BEGIN Records

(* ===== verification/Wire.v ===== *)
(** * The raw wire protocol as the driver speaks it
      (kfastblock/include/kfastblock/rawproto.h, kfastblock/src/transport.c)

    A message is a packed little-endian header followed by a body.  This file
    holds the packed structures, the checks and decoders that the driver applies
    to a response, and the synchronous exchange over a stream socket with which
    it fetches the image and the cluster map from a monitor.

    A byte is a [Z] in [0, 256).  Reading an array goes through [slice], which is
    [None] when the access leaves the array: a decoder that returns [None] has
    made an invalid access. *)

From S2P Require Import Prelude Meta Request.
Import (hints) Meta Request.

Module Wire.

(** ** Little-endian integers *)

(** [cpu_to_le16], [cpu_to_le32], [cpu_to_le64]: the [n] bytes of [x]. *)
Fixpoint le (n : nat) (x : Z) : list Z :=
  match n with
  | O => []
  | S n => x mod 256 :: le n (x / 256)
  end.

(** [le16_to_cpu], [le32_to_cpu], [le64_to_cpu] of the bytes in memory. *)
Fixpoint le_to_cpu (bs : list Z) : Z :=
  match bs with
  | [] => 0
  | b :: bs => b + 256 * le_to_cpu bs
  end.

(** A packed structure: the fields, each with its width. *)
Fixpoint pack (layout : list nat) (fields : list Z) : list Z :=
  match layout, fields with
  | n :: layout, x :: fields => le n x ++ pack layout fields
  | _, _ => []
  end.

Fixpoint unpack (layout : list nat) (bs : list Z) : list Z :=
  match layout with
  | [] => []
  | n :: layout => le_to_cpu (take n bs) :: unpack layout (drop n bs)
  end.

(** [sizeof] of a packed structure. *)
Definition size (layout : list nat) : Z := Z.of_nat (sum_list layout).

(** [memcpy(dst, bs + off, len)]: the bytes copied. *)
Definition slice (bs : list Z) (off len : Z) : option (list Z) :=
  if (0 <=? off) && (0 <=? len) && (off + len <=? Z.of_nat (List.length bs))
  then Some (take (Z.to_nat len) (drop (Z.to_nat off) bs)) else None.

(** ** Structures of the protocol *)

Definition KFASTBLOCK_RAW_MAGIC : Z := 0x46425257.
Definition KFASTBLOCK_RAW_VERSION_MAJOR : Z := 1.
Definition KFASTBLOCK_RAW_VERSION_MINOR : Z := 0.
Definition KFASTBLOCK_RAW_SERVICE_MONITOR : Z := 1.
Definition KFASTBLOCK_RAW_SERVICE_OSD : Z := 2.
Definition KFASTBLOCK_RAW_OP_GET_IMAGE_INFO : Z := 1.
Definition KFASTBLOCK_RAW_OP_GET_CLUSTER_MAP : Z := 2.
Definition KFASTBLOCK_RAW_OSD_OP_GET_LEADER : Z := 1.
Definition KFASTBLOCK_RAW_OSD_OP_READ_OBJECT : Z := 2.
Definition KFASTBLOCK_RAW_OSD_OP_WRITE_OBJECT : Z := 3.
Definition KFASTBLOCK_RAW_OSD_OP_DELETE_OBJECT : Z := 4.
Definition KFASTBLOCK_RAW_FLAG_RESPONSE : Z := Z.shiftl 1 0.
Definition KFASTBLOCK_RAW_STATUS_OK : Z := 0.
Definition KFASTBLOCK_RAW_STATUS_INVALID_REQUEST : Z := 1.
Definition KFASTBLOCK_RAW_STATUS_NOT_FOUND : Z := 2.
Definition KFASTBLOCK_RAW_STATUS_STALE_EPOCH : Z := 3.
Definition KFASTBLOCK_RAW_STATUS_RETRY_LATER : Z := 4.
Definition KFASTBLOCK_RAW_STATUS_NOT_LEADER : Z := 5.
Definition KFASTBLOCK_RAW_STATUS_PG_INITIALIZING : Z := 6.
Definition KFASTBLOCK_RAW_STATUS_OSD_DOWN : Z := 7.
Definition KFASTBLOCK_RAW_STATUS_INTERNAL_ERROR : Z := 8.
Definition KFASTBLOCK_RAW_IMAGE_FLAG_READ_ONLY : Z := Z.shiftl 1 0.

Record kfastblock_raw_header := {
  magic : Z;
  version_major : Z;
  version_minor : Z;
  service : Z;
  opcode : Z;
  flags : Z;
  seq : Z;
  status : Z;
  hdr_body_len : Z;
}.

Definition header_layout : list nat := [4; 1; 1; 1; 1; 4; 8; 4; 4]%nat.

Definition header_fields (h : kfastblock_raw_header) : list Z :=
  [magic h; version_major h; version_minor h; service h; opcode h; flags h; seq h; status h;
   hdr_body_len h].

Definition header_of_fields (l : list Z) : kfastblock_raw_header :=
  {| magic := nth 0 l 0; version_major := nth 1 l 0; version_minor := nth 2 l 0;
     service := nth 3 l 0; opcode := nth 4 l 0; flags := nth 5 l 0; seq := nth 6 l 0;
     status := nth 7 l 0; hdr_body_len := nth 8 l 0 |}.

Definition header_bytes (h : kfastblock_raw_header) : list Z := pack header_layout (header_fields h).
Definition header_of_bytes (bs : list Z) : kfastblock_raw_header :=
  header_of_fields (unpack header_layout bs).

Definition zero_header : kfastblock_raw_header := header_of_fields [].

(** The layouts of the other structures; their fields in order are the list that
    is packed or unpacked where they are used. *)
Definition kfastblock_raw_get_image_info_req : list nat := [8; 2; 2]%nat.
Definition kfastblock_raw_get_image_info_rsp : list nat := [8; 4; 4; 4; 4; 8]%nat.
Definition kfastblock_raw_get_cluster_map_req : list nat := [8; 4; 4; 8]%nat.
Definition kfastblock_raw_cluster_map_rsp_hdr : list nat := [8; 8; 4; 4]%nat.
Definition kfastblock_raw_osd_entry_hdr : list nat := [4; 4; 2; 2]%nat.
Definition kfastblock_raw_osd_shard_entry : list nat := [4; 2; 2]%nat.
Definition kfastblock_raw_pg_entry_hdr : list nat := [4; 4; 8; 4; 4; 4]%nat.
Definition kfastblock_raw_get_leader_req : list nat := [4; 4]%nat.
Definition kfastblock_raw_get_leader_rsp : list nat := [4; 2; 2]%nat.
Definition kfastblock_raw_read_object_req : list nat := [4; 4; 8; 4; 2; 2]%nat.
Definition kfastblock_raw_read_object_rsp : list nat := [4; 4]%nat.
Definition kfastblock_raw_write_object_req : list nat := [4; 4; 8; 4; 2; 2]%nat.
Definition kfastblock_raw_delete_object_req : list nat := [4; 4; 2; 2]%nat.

END Records

* [Activity] Reproduce the listing verbatim.

* [Reply to the exercise]
(* ===== verification/Wire.v ===== *)
(** * The raw wire protocol as the driver speaks it
      (kfastblock/include/kfastblock/rawproto.h, kfastblock/src/transport.c)

    A message is a packed little-endian header followed by a body.  This file
    holds the packed structures, the checks and decoders that the driver applies
    to a response, and the synchronous exchange over a stream socket with which
    it fetches the image and the cluster map from a monitor.

    A byte is a [Z] in [0, 256).  Reading an array goes through [slice], which is
    [None] when the access leaves the array: a decoder that returns [None] has
    made an invalid access. *)

From S2P Require Import Prelude Meta Request.
Import (hints) Meta Request.

Module Wire.

(** ** Little-endian integers *)

(** [cpu_to_le16], [cpu_to_le32], [cpu_to_le64]: the [n] bytes of [x]. *)
Fixpoint le (n : nat) (x : Z) : list Z :=
  match n with
  | O => []
  | S n => x mod 256 :: le n (x / 256)
  end.

(** [le16_to_cpu], [le32_to_cpu], [le64_to_cpu] of the bytes in memory. *)
Fixpoint le_to_cpu (bs : list Z) : Z :=
  match bs with
  | [] => 0
  | b :: bs => b + 256 * le_to_cpu bs
  end.

(** A packed structure: the fields, each with its width. *)
Fixpoint pack (layout : list nat) (fields : list Z) : list Z :=
  match layout, fields with
  | n :: layout, x :: fields => le n x ++ pack layout fields
  | _, _ => []
  end.

Fixpoint unpack (layout : list nat) (bs : list Z) : list Z :=
  match layout with
  | [] => []
  | n :: layout => le_to_cpu (take n bs) :: unpack layout (drop n bs)
  end.

(** [sizeof] of a packed structure. *)
Definition size (layout : list nat) : Z := Z.of_nat (sum_list layout).

(** [memcpy(dst, bs + off, len)]: the bytes copied. *)
Definition slice (bs : list Z) (off len : Z) : option (list Z) :=
  if (0 <=? off) && (0 <=? len) && (off + len <=? Z.of_nat (List.length bs))
  then Some (take (Z.to_nat len) (drop (Z.to_nat off) bs)) else None.

(** ** Structures of the protocol *)

Definition KFASTBLOCK_RAW_MAGIC : Z := 0x46425257.
Definition KFASTBLOCK_RAW_VERSION_MAJOR : Z := 1.
Definition KFASTBLOCK_RAW_VERSION_MINOR : Z := 0.
Definition KFASTBLOCK_RAW_SERVICE_MONITOR : Z := 1.
Definition KFASTBLOCK_RAW_SERVICE_OSD : Z := 2.
Definition KFASTBLOCK_RAW_OP_GET_IMAGE_INFO : Z := 1.
Definition KFASTBLOCK_RAW_OP_GET_CLUSTER_MAP : Z := 2.
Definition KFASTBLOCK_RAW_OSD_OP_GET_LEADER : Z := 1.
Definition KFASTBLOCK_RAW_OSD_OP_READ_OBJECT : Z := 2.
Definition KFASTBLOCK_RAW_OSD_OP_WRITE_OBJECT : Z := 3.
Definition KFASTBLOCK_RAW_OSD_OP_DELETE_OBJECT : Z := 4.
Definition KFASTBLOCK_RAW_FLAG_RESPONSE : Z := Z.shiftl 1 0.
Definition KFASTBLOCK_RAW_STATUS_OK : Z := 0.
Definition KFASTBLOCK_RAW_STATUS_INVALID_REQUEST : Z := 1.
Definition KFASTBLOCK_RAW_STATUS_NOT_FOUND : Z := 2.
Definition KFASTBLOCK_RAW_STATUS_STALE_EPOCH : Z := 3.
Definition KFASTBLOCK_RAW_STATUS_RETRY_LATER : Z := 4.
Definition KFASTBLOCK_RAW_STATUS_NOT_LEADER : Z := 5.
Definition KFASTBLOCK_RAW_STATUS_PG_INITIALIZING : Z := 6.
Definition KFASTBLOCK_RAW_STATUS_OSD_DOWN : Z := 7.
Definition KFASTBLOCK_RAW_STATUS_INTERNAL_ERROR : Z := 8.
Definition KFASTBLOCK_RAW_IMAGE_FLAG_READ_ONLY : Z := Z.shiftl 1 0.

Record kfastblock_raw_header := {
  magic : Z;
  version_major : Z;
  version_minor : Z;
  service : Z;
  opcode : Z;
  flags : Z;
  seq : Z;
  status : Z;
  hdr_body_len : Z;
}.

Definition header_layout : list nat := [4; 1; 1; 1; 1; 4; 8; 4; 4]%nat.

Definition header_fields (h : kfastblock_raw_header) : list Z :=
  [magic h; version_major h; version_minor h; service h; opcode h; flags h; seq h; status h;
   hdr_body_len h].

Definition header_of_fields (l : list Z) : kfastblock_raw_header :=
  {| magic := nth 0 l 0; version_major := nth 1 l 0; version_minor := nth 2 l 0;
     service := nth 3 l 0; opcode := nth 4 l 0; flags := nth 5 l 0; seq := nth 6 l 0;
     status := nth 7 l 0; hdr_body_len := nth 8 l 0 |}.

Definition header_bytes (h : kfastblock_raw_header) : list Z := pack header_layout (header_fields h).
Definition header_of_bytes (bs : list Z) : kfastblock_raw_header :=
  header_of_fields (unpack header_layout bs).

Definition zero_header : kfastblock_raw_header := header_of_fields [].

(** The layouts of the other structures; their fields in order are the list that
    is packed or unpacked where they are used. *)
Definition kfastblock_raw_get_image_info_req : list nat := [8; 2; 2]%nat.
Definition kfastblock_raw_get_image_info_rsp : list nat := [8; 4; 4; 4; 4; 8]%nat.
Definition kfastblock_raw_get_cluster_map_req : list nat := [8; 4; 4; 8]%nat.
Definition kfastblock_raw_cluster_map_rsp_hdr : list nat := [8; 8; 4; 4]%nat.
Definition kfastblock_raw_osd_entry_hdr : list nat := [4; 4; 2; 2]%nat.
Definition kfastblock_raw_osd_shard_entry : list nat := [4; 2; 2]%nat.
Definition kfastblock_raw_pg_entry_hdr : list nat := [4; 4; 8; 4; 4; 4]%nat.
Definition kfastblock_raw_get_leader_req : list nat := [4; 4]%nat.
Definition kfastblock_raw_get_leader_rsp : list nat := [4; 2; 2]%nat.
Definition kfastblock_raw_read_object_req : list nat := [4; 4; 8; 4; 2; 2]%nat.
Definition kfastblock_raw_read_object_rsp : list nat := [4; 4]%nat.
Definition kfastblock_raw_write_object_req : list nat := [4; 4; 8; 4; 2; 2]%nat.
Definition kfastblock_raw_delete_object_req : list nat := [4; 4; 2; 2]%nat.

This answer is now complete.